WORK REQUIRED
Every line below containing the word "TranscriptRevisionId" should be found and copied.

(Items listed in a dataset)
_ _ _ _
(* ===== verification/JobStore.v ===== *)
(** * JobStore: the ports of a job

    Models, of [crates/vsift-application/src/job/run.rs] and [job.rs], one
    retranscription request and the operations of the ports a job reads and
    changes the session through: the revisions of the session, the chain of its
    commits, and the record of the job. The ports are parameters over a type of
    worlds, as in Transcribe.v. *)

From S2P Require Import Prelude.
From S2P Require Import Text.
From S2P Require Import Timeline.
From S2P Require Import Storage.
From S2P Require Import Identity.
From S2P Require Import Retry.
From S2P Require Import Admission.
From S2P Require Import Job.
From S2P Require Import AsrRun.
From S2P Require Import Cues.
From S2P Require Import AsrOutput.
From S2P Require Import Revision.
From S2P Require Import Checkpoint.
From S2P Require Import Transcribe.
From S2P Require Import JobRecord.

#[global] Instance SpeakerLabel_eq_dec : EqDecision SpeakerLabel.t.
Proof. solve_decision. Defined.
#[global] Instance CueSource_eq_dec : EqDecision CueSource.t.
Proof. solve_decision. Defined.
#[global] Instance CueTiming_eq_dec : EqDecision CueTiming.t.
Proof. solve_decision. Defined.
#[global] Instance SegmentOrigin_eq_dec : EqDecision SegmentOrigin.
Proof. solve_decision. Defined.
#[global] Instance CarriedFrom_eq_dec : EqDecision CarriedFrom.t.
Proof. solve_decision. Defined.
#[global] Instance TranscriptSegment_eq_dec : EqDecision TranscriptSegment.t.
Proof. solve_decision. Defined.

Module SessionHead.
Record t := mk { generation : StorageGeneration.t; newest : option TranscriptRevision.t }.

(** The identity of the newest revision. *)
Definition newest_id (h : t) : option (OpaqueId TranscriptRevisionId) := TranscriptRevision.id <$> newest h.
End SessionHead.

Module PublishedOpenRevision.
(** [parts] is a [NonZeroU32]. *)
Record t := mk {
  revision : TranscriptRevision.t;
  parts : Z;
  merge_rules : Z;
  job_id : OpaqueId JobId
}.
End PublishedOpenRevision.

Module RetranscriptionRun.
Record t := mk {
  spec : JobSpec.t;
  operation_id : option (OpaqueId OperationId);
  transcribe : TranscribeRangeRequest.t;
  source_id : DigestId SourceId;
  requested : option TimeRange.t;
  base : option TranscriptRevision.t;
  observed : StorageGeneration.t;
  now : Z;
  admission : AdmissionWait.t
}.

Definition session_id (run : t) : OpaqueId SessionId := JobSpec.session_id (spec run).
Definition job_id (run : t) : OpaqueId JobId := JobSpec.job_id (spec run).
End RetranscriptionRun.

(** The revisions of the session, of [RevisionStore]; its admission capacity
    is not modelled. *)
Module RevisionStore.
Record t {W : Type} := mk {
  head : OpaqueId SessionId -> Z -> Eff W SessionStorageError.t SessionHead.t;
  revision : OpaqueId SessionId -> OpaqueId TranscriptRevisionId -> Z ->
             Eff W SessionStorageError.t (option TranscriptRevision.t);
  open_revision : OpaqueId SessionId -> Z -> Eff W SessionStorageError.t (option PublishedOpenRevision.t);
  publish_part : OpaqueId SessionId -> OpaqueId OperationId -> StorageGeneration.t -> TranscriptRevision.t ->
                 OpaqueId JobId -> Z -> nat -> Z -> Eff W SessionStorageError.t StorageGeneration.t;
  publish_revision : OpaqueId SessionId -> OpaqueId OperationId -> StorageGeneration.t -> TranscriptRevision.t ->
                     Z -> Eff W SessionStorageError.t StorageGeneration.t
}.
Arguments t : clear implicits.
End RevisionStore.

(** [CommitLedger] *)
Module CommitLedger.
Record t {W : Type} := mk {
  committed_generation : OpaqueId SessionId -> OpaqueId OperationId -> StorageGeneration.t ->
                         Eff W SessionStorageError.t (option StorageGeneration.t)
}.
Arguments t : clear implicits.
End CommitLedger.

(** [JobOwner]: the record as its owner holds it, and how it changes it; only
    one job is owned at a time. *)
Module JobOwner.
Record t {W : Type} := mk {
  record : W -> JobRecord.t;
  apply : JobChange.t -> Z -> Eff W JobStoreError.t unit;
  bind_operation : OpaqueId OperationId -> Z -> Eff W JobStoreError.t unit;
  cancel_requested : W -> bool * W
}.
Arguments t : clear implicits.
End JobOwner.

Module CancelRequest.
Inductive t := Requested | AlreadyRequested | TooLate | Terminal (state : JobState) | NotLive.
End CancelRequest.

(** [JobStore]: taking ownership leaves the owner in the world, and
    [drop_owner] gives it up. *)
Module JobStore.
Record t {W : Type} := mk {
  owner : JobOwner.t W;
  drop_owner : W -> W;
  job : OpaqueId SessionId -> OpaqueId JobId -> Eff W JobStoreError.t (option JobView.t);
  job_for_operation : OpaqueId SessionId -> OpaqueId OperationId -> Eff W JobStoreError.t (option (OpaqueId JobId));
  open_or_create : JobSpec.t -> Z -> Eff W JobStoreError.t bool;
  acquire : OpaqueId SessionId -> OpaqueId JobId -> Eff W JobStoreError.t unit;
  request_cancel : OpaqueId SessionId -> OpaqueId JobId -> Z -> Eff W JobStoreError.t CancelRequest.t
}.
Arguments t : clear implicits.
End JobStore.

(** [RetryTimer] *)
Module RetryTimer.
Record t {W : Type} := mk {
  jitter : W -> Jitter.t * W;
  sleep : Duration -> W -> W
}.
Arguments t : clear implicits.
End RetryTimer.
_ _ _ _
TASK RESULT
Definition newest_id (h : t) : option (OpaqueId TranscriptRevisionId) := TranscriptRevision.id <$> newest h.
  revision : OpaqueId SessionId -> OpaqueId TranscriptRevisionId -> Z ->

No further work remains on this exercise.